**Instructions for the task**:
Please repeat the lines below exactly. Begin with the line containing "free again when" and go on through the line containing "and nothing holds".

**Records provided**:
################
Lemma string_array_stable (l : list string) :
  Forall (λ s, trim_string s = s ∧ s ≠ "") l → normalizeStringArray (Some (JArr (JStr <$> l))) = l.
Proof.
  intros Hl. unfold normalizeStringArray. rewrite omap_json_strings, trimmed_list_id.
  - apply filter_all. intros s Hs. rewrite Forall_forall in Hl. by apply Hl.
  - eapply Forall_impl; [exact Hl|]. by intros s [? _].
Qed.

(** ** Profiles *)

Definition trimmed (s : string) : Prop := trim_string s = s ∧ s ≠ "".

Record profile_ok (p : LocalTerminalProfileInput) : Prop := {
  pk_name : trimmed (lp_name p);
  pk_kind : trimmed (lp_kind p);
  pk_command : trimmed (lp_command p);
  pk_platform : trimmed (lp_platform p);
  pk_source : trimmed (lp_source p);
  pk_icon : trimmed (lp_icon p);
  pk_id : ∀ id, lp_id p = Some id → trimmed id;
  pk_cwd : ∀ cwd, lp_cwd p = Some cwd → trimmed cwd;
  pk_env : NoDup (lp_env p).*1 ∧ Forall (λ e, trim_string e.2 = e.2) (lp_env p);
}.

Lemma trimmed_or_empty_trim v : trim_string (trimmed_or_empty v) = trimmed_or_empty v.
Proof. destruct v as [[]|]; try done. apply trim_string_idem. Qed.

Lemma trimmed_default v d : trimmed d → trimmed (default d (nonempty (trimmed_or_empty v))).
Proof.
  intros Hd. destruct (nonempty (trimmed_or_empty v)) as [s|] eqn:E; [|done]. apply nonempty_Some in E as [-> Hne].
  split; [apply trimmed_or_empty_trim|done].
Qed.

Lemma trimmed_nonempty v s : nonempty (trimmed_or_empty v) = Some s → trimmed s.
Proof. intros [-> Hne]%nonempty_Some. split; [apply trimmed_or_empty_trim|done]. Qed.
################
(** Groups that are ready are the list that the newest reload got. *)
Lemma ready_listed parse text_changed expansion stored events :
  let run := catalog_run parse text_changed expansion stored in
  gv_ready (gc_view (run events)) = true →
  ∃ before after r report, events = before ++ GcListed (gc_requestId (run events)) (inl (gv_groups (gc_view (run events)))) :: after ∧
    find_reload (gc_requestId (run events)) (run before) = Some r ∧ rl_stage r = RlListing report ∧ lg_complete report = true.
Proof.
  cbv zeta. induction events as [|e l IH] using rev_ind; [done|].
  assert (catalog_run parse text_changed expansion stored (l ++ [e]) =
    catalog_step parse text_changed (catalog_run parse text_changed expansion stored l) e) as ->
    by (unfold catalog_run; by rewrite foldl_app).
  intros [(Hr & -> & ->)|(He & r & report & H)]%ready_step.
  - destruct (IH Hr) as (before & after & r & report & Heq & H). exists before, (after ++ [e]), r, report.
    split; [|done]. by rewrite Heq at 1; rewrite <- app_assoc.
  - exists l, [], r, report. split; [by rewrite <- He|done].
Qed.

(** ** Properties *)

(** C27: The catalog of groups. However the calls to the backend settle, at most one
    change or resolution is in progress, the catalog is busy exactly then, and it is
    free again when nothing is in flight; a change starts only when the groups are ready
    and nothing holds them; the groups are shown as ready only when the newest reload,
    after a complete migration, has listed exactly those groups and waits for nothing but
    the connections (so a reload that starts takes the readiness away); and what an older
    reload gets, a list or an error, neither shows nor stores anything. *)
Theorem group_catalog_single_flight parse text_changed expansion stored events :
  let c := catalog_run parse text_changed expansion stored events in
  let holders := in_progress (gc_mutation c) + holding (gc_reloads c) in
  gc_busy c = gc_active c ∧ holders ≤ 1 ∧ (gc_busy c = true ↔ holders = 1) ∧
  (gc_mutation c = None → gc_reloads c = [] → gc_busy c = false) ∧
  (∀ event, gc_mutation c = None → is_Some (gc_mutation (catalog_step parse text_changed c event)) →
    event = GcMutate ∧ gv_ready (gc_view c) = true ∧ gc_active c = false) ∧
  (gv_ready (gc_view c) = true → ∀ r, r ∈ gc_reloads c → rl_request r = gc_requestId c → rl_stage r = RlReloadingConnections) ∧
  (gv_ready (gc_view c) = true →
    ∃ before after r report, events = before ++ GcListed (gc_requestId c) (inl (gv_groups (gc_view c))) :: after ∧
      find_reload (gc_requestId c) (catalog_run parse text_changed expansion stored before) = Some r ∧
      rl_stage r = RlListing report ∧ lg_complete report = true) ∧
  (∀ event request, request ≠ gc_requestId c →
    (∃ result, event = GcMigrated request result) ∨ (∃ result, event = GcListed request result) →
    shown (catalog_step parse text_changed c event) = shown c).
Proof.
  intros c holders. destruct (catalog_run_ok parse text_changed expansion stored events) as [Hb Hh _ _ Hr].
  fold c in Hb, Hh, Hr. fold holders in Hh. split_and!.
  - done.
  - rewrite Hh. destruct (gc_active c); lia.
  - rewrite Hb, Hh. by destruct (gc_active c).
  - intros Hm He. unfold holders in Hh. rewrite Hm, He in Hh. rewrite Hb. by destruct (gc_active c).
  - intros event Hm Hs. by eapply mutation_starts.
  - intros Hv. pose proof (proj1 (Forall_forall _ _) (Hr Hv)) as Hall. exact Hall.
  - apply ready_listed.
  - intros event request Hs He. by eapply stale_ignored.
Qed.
################
**Result of the task**:
    free again when nothing is in flight; a change starts only when the groups are ready
    and nothing holds them; the groups are shown as ready only when the newest reload,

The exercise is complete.